RIAA, IFPI & More Come Together to Create System for Tagging AI-Generated Songs

Billboard · 4 hours ago

A coalition of major music-industry bodies — including IFPI, the RIAA, independent-label groups A2IM, WIN and IMPALA, The Grammys, SAG-AFTRA and the Human Artistry Campaign — has announced plans to create a standardised system for tagging AI-generated songs on streaming services. The proposal, likened to the existing "explicit" content label, would introduce two tags: "AI-generated" for tracks whose key instrumentals, lead vocals or entire creation stem from AI, and "AI-assisted" for tracks that use AI in parts while humans still perform the lead vocals and instrumentals. The move matters because it aims to give listeners clear, industry-wide transparency about how AI has been used in the music they hear, amid growing concern over authenticity and human artistry.

The initiative responds to fears that AI-generated tracks are eroding the royalty pool intended for human artists and rights holders; a recent Deezer report found that 44% of all daily uploads are now fully AI-generated.

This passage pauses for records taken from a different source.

Lemma session_ok_with_stream y o ob : session_inv y -> cap_streams (y_session y) < accept_backlog (y_session y) ->
  y_objects y !! o = Some ob -> resting (ys_state ob) -> session_inv (set_session (with_stream y o) y).
Proof.
  intros [H1 H2 H3 H4 H7 H5 H6] Hlt Ho Hr. unfold with_stream.
  split; cbn [set_session set_slots y_session y_objects y_next streams accept_backlog num_streams cap_streams];
    try done; [by unfold zlen in *; rewrite length_insert|lia|lia|].
  intros i slot Hi. apply list_lookup_insert_Some in Hi as [(<- & <- & _)|(Hne & Hi)].
  - unfold slot_ok. rewrite (proj2 (Z.ltb_lt _ _)) by lia. split; [done|]. by exists o, ob.
  - specialize (H5 i slot Hi). unfold slot_ok in *.
    destruct (Z.ltb_spec (Z.of_nat i) (cap_streams (y_session y))).
    + by rewrite (proj2 (Z.ltb_lt _ _)) by lia.
    + by rewrite (proj2 (Z.ltb_ge _ _)) by lia.
Qed.

Lemma write_slot_ok y i slot old cap : streams (y_session y) !! Z.to_nat i = Some old ->
  write_slot i slot cap y
  = Ret (tt, set_session (set_slots (<[Z.to_nat i := slot]> (streams (y_session y))) cap (y_session y)) y).
Proof.
  intros Hs. unfold write_slot. rewrite (sbind_ret (sget y_session) _ y (y_session y) y eq_refl). by rewrite Hs.
Qed.

(** [choose_slot] never finds a dead slot: it takes the next one or none *)
Lemma choose_slot_ok y : session_inv y ->
  choose_slot y =
    let s := y_session y in
    if cap_streams s =? accept_backlog s then Ret (None, y)
    else if malloc_ok sizeof_yamux_stream then
      let o := y_next y in
      let y1 := set_next (Pos.succ o) (set_objects (<[o := object_blank]> (y_objects y)) y) in
      Ret (Some o, set_session (with_stream y o) y1)
    else UB.
Proof.
  intros HI. pose proof (ok_cap _ HI). pose proof (ok_backlog _ HI) as Hb. unfold default_accept_backlog in Hb.
  unfold choose_slot. unfold sbind at 1. unfold sget at 1. cbn [rbind].
  assert ((if num_streams (y_session y) =? cap_streams (y_session y) then sret None
           else slift (dead_slot (Z.to_nat (cap_streams (y_session y))) 0 (streams (y_session y)))) y
          = Ret (None, y)) as Hd.
  { destruct (_ =? _); [done|]. unfold slift. by rewrite session_no_dead_slot. }
  rewrite (sbind_ret _ _ _ _ _ Hd).
  destruct (Z.eqb_spec (cap_streams (y_session y)) (accept_backlog (y_session y))) as [E|Hne]; [done|].
  destruct (session_slot y (cap_streams (y_session y)) HI) as (slot & Hs & Hok); [lia|].
  rewrite Hs. unfold nonnull. unfold sbind at 1, sret at 1. cbn [rbind].
  unfold slot_ok in Hok. rewrite (proj2 (Z.ltb_ge _ _)) in Hok by lia. rewrite Hok.
  change (negb (0 =? 0)) with false. cbv iota. destruct (malloc_ok sizeof_yamux_stream); [|done].
  rewrite (sbind_ret (new_object _) _ _ _ _ eq_refl).
  erewrite sbind_ret; [|apply (write_slot_ok _ _ _ slot); exact Hs].
  by rewrite u64_small by lia.
Qed.

Lemma keeps_choose_slot : keeps session_inv choose_slot.
Proof.
  intros y r y' HI. rewrite choose_slot_ok by done. cbv zeta. pose proof (ok_cap _ HI).
  destruct (Z.eqb_spec (cap_streams (y_session y)) (accept_backlog (y_session y))); [by intros [= <- <-]|].
  destruct (malloc_ok sizeof_yamux_stream); [|done]. intros [= <- <-].
  apply (session_ok_new_object y object_blank) in HI as HI'.
  apply (session_ok_with_stream _ (y_next y) object_blank) in HI'; [exact HI'|cbn; lia| |by left].
  cbn [set_next set_objects y_objects]. by rewrite lookup_insert_eq.
Qed.
Hint Resolve keeps_choose_slot : keeps.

The major labels' lawsuit against AI firms Suno and Udio voiced similar worries about machine-generated content "drowning out" genuine recordings. The labels, which a press release says will arrive in the "near future", follow earlier steps by individual platforms: Deezer began auto-tagging AI recordings in 2025, Spotify and Apple Music introduced voluntary disclosure systems in 2026, and Tidal in June began requiring distributors to flag AI content before upload. Industry figures, including Apple Music's Oliver Schusser and DIMA's Graham Davis, stress that responsibility for accurate AI metadata must be shared across creators, labels, distributors and streaming services, working with standards bodies such as DDEX.